**Work required**
Would you set down every line of the data below exactly as it reads?

**Records provided**
--- --- ---
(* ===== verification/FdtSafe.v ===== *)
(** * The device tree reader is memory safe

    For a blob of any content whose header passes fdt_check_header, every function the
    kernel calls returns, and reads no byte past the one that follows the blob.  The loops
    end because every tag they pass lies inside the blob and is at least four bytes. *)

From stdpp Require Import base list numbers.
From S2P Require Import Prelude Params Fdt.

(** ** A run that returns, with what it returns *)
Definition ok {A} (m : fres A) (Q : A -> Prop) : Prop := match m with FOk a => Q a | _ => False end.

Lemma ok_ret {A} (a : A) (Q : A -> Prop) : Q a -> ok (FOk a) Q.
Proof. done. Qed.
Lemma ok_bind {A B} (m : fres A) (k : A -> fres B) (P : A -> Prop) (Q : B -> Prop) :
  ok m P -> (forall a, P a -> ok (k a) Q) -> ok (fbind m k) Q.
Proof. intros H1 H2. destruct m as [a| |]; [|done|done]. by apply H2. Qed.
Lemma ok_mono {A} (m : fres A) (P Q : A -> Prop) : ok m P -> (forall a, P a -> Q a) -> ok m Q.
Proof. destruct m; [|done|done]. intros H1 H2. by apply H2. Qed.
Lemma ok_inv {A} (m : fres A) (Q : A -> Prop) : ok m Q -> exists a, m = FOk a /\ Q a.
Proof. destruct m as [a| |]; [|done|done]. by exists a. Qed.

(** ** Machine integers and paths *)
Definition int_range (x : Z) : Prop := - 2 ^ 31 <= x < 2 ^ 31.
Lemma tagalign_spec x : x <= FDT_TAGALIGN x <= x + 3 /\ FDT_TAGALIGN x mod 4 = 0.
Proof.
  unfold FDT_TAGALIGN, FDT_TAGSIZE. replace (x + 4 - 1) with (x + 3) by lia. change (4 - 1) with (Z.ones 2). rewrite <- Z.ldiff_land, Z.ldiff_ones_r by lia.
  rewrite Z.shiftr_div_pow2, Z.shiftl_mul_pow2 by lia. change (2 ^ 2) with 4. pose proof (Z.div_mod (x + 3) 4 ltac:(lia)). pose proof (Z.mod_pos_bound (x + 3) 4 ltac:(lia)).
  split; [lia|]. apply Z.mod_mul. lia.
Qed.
--- --- ---
**Response area**
(* ===== verification/FdtSafe.v ===== *)
(** * The device tree reader is memory safe

    For a blob of any content whose header passes fdt_check_header, every function the
    kernel calls returns, and reads no byte past the one that follows the blob.  The loops
    end because every tag they pass lies inside the blob and is at least four bytes. *)

From stdpp Require Import base list numbers.
From S2P Require Import Prelude Params Fdt.

(** ** A run that returns, with what it returns *)
Definition ok {A} (m : fres A) (Q : A -> Prop) : Prop := match m with FOk a => Q a | _ => False end.

Lemma ok_ret {A} (a : A) (Q : A -> Prop) : Q a -> ok (FOk a) Q.
Proof. done. Qed.
Lemma ok_bind {A B} (m : fres A) (k : A -> fres B) (P : A -> Prop) (Q : B -> Prop) :
  ok m P -> (forall a, P a -> ok (k a) Q) -> ok (fbind m k) Q.
Proof. intros H1 H2. destruct m as [a| |]; [|done|done]. by apply H2. Qed.
Lemma ok_mono {A} (m : fres A) (P Q : A -> Prop) : ok m P -> (forall a, P a -> Q a) -> ok m Q.
Proof. destruct m; [|done|done]. intros H1 H2. by apply H2. Qed.
Lemma ok_inv {A} (m : fres A) (Q : A -> Prop) : ok m Q -> exists a, m = FOk a /\ Q a.
Proof. destruct m as [a| |]; [|done|done]. by exists a. Qed.

(** ** Machine integers and paths *)
Definition int_range (x : Z) : Prop := - 2 ^ 31 <= x < 2 ^ 31.
Lemma tagalign_spec x : x <= FDT_TAGALIGN x <= x + 3 /\ FDT_TAGALIGN x mod 4 = 0.
Proof.
  unfold FDT_TAGALIGN, FDT_TAGSIZE. replace (x + 4 - 1) with (x + 3) by lia. change (4 - 1) with (Z.ones 2). rewrite <- Z.ldiff_land, Z.ldiff_ones_r by lia.
  rewrite Z.shiftr_div_pow2, Z.shiftl_mul_pow2 by lia. change (2 ^ 2) with 4. pose proof (Z.div_mod (x + 3) 4 ltac:(lia)). pose proof (Z.mod_pos_bound (x + 3) 4 ltac:(lia)).
  split; [lia|]. apply Z.mod_mul. lia.
Qed.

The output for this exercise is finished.